*** DATA FOR THIS TASK Section Begins ***
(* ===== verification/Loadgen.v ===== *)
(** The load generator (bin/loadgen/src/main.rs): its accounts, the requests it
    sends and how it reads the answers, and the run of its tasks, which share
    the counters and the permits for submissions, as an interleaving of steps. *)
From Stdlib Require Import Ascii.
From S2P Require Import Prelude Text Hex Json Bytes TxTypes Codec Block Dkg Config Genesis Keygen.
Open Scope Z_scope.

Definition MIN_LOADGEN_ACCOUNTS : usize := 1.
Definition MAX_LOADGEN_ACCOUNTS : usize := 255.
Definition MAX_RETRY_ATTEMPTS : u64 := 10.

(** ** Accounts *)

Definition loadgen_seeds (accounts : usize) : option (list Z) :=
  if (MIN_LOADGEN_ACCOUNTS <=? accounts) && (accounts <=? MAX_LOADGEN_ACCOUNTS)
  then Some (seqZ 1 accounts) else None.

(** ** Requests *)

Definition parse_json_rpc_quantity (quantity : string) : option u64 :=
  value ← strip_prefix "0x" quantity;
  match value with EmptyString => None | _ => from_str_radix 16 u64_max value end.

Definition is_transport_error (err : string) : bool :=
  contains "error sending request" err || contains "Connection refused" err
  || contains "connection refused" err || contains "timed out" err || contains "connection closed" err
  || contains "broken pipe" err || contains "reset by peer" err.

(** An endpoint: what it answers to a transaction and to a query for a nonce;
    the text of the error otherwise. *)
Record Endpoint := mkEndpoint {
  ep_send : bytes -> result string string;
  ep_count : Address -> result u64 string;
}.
*** DATA FOR THIS TASK Section Ends ***
*** DATA FOR THIS TASK Section Begins ***
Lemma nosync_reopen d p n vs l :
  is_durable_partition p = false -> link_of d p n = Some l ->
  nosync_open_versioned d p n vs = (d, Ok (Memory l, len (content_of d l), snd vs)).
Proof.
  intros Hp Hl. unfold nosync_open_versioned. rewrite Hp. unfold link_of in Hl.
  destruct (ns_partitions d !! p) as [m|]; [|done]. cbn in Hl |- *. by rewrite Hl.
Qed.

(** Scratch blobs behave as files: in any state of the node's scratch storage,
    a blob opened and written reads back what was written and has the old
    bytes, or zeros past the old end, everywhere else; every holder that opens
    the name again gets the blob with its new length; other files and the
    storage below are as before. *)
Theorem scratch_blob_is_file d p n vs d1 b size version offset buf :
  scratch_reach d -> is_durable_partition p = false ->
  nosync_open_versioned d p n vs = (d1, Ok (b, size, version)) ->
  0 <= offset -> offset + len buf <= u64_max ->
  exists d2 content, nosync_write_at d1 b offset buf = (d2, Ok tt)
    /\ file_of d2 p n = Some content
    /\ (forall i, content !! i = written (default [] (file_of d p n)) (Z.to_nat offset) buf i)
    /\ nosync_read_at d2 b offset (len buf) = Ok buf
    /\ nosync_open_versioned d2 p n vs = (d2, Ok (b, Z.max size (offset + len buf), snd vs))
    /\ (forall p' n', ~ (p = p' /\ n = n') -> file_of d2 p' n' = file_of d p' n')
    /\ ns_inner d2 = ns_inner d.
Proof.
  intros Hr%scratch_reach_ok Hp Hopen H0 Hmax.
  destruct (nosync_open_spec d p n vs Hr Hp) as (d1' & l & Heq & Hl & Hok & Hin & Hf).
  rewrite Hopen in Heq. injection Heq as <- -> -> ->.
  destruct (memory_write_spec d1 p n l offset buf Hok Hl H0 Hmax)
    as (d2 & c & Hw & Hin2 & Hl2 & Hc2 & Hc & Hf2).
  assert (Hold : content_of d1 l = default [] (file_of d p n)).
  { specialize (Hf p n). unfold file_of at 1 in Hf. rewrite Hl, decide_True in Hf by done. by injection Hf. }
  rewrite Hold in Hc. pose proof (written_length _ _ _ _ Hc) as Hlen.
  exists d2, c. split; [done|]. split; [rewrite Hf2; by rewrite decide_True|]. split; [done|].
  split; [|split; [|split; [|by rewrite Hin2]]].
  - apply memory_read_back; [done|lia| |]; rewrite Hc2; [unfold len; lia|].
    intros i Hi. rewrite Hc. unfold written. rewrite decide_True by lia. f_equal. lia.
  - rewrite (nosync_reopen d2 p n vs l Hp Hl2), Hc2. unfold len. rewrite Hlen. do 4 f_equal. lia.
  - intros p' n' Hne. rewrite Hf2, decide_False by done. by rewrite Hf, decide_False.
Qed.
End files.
*** DATA FOR THIS TASK Section Ends ***
*** DATA FOR THIS TASK Section Begins ***
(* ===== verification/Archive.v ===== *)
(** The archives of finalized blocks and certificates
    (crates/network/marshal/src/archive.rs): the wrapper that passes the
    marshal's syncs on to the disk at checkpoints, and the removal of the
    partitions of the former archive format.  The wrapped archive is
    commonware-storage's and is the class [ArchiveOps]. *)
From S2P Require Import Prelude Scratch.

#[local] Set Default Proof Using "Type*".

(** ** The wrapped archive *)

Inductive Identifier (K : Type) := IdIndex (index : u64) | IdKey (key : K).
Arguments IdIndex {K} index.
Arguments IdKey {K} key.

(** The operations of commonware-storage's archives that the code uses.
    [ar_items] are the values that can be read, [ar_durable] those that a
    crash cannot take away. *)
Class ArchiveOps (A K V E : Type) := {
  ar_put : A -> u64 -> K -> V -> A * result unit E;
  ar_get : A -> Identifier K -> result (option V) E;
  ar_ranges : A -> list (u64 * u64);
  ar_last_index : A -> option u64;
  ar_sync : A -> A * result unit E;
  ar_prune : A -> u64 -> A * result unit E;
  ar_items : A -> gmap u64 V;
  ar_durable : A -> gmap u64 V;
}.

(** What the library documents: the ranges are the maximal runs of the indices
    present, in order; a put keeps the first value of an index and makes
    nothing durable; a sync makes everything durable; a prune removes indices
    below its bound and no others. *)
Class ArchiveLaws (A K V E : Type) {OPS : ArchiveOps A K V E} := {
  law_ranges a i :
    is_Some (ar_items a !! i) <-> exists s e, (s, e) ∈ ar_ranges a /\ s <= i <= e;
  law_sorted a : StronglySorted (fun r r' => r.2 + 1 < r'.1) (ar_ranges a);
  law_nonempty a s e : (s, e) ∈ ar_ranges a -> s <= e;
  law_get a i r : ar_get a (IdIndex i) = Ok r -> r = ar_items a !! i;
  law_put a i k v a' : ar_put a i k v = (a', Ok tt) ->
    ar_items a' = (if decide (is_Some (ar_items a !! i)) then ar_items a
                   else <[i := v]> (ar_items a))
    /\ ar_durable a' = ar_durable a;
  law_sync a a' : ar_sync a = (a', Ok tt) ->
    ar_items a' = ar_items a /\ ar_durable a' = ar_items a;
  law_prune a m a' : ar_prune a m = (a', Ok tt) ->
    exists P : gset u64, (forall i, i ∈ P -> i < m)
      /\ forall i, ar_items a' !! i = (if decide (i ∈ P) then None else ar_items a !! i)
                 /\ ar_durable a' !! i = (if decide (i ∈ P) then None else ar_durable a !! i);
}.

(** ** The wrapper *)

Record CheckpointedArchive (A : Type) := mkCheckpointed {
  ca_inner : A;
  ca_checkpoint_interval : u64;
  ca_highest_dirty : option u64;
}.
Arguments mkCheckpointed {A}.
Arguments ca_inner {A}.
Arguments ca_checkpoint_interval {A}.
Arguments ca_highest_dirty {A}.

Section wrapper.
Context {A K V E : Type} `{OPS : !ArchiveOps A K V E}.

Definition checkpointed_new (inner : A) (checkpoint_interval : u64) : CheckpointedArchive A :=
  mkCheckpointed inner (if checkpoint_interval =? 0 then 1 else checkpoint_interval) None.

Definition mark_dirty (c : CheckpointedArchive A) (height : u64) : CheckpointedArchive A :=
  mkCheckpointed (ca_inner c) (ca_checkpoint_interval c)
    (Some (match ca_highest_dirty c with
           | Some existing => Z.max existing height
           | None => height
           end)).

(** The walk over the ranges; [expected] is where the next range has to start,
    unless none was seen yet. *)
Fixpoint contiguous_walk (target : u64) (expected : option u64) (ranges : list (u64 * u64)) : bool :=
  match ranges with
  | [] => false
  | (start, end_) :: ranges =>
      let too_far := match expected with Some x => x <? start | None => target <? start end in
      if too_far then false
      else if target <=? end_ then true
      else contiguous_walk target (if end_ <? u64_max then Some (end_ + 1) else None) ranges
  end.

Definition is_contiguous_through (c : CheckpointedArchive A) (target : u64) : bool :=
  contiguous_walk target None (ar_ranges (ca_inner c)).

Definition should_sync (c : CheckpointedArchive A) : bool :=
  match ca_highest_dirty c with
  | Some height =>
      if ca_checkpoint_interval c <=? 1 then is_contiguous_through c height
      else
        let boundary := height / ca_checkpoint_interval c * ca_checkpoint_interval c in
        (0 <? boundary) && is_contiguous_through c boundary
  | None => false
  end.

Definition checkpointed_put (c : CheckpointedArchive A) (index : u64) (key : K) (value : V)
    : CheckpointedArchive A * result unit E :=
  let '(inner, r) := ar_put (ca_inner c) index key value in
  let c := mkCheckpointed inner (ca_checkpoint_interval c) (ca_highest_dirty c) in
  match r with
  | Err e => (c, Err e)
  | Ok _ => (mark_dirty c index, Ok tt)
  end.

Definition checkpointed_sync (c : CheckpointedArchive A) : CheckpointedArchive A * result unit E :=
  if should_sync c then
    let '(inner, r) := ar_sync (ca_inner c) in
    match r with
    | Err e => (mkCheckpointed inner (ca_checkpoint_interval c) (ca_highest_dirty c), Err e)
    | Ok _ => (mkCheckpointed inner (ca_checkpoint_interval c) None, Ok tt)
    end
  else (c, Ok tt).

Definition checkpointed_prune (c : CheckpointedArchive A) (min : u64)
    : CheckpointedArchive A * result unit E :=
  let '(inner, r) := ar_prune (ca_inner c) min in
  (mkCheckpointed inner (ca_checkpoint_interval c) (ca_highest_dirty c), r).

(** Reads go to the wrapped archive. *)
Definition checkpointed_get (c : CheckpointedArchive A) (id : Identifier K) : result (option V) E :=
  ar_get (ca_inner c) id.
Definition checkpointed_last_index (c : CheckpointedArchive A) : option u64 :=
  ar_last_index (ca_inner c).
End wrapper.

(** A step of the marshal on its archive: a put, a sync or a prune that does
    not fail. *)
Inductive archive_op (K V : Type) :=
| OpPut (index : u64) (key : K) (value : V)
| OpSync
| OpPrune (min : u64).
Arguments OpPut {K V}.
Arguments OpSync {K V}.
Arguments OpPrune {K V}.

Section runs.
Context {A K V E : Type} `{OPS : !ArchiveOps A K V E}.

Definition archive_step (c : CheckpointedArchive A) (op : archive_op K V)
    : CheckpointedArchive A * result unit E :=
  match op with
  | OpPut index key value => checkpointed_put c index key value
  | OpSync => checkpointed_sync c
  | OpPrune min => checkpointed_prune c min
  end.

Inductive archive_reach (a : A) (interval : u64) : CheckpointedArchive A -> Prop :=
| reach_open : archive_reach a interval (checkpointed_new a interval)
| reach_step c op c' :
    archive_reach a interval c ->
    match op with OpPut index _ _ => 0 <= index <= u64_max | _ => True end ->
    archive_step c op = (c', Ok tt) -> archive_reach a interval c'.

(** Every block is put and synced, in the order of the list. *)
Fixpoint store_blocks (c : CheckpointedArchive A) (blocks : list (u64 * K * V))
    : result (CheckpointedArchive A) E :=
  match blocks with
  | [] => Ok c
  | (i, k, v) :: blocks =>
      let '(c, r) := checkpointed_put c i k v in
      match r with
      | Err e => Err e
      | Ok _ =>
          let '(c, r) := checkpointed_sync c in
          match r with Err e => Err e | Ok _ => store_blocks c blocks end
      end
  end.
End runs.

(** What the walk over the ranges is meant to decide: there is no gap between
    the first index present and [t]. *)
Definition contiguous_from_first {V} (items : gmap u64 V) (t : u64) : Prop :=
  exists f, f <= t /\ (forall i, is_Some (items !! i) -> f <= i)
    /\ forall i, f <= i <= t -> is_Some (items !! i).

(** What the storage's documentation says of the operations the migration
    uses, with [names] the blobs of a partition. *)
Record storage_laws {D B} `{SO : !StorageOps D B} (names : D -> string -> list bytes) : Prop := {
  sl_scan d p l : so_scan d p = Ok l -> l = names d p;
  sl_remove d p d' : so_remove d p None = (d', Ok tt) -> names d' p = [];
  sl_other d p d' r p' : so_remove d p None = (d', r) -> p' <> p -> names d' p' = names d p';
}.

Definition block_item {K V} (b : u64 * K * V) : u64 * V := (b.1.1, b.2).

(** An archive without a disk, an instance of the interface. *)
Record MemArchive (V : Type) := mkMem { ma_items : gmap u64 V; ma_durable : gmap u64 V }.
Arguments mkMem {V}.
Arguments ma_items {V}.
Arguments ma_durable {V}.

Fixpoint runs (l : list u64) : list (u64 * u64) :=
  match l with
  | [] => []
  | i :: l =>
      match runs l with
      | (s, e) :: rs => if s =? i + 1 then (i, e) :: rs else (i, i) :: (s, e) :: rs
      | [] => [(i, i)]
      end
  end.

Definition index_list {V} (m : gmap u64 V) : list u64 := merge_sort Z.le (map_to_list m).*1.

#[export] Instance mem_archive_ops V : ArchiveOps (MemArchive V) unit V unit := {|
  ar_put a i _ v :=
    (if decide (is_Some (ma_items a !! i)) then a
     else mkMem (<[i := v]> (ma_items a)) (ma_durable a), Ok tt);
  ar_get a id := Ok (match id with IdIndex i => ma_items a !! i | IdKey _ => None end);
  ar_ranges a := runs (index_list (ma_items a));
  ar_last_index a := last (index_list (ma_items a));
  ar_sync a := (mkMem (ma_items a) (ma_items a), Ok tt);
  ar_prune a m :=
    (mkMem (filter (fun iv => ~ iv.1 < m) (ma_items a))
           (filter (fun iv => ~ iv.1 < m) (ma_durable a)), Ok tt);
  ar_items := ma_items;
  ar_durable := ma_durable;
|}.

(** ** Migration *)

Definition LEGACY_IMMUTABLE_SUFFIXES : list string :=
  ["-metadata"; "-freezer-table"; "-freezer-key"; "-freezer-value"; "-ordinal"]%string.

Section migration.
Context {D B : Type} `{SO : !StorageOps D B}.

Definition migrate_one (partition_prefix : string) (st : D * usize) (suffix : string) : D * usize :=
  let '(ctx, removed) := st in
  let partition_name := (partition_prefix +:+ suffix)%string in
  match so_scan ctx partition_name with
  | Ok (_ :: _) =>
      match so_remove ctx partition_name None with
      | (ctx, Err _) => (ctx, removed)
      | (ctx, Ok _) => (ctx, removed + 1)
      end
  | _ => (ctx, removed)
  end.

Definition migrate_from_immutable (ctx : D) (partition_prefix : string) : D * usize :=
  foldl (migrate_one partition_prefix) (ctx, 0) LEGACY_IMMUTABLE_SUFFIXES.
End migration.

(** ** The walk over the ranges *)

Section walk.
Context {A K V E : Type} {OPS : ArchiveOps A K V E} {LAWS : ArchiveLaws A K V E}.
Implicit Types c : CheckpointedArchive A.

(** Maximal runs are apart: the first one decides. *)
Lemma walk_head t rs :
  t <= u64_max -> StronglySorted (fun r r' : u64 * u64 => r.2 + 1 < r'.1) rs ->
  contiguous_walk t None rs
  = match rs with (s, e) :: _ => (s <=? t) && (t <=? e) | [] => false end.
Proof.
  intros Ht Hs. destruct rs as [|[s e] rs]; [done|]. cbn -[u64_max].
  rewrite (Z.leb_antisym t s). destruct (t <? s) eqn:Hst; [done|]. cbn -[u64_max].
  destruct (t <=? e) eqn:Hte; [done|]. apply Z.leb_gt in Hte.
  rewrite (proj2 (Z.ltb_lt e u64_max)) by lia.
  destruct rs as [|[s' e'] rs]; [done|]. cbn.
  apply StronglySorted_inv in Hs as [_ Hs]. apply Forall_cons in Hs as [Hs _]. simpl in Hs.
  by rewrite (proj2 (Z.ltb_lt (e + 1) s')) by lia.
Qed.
*** DATA FOR THIS TASK Section Ends ***
• [WORK ITEM]:
Look above for the line with "(** An archive" and the line with "else mkMem (<[i", and reproduce exactly those two lines plus every line between, nothing more.

• [ANSWER SPACE]:
(** An archive without a disk, an instance of the interface. *)
Record MemArchive (V : Type) := mkMem { ma_items : gmap u64 V; ma_durable : gmap u64 V }.
Arguments mkMem {V}.
Arguments ma_items {V}.
Arguments ma_durable {V}.

Fixpoint runs (l : list u64) : list (u64 * u64) :=
  match l with
  | [] => []
  | i :: l =>
      match runs l with
      | (s, e) :: rs => if s =? i + 1 then (i, e) :: rs else (i, i) :: (s, e) :: rs
      | [] => [(i, i)]
      end
  end.

Definition index_list {V} (m : gmap u64 V) : list u64 := merge_sort Z.le (map_to_list m).*1.

#[export] Instance mem_archive_ops V : ArchiveOps (MemArchive V) unit V unit := {|
  ar_put a i _ v :=
    (if decide (is_Some (ma_items a !! i)) then a
     else mkMem (<[i := v]> (ma_items a)) (ma_durable a), Ok tt);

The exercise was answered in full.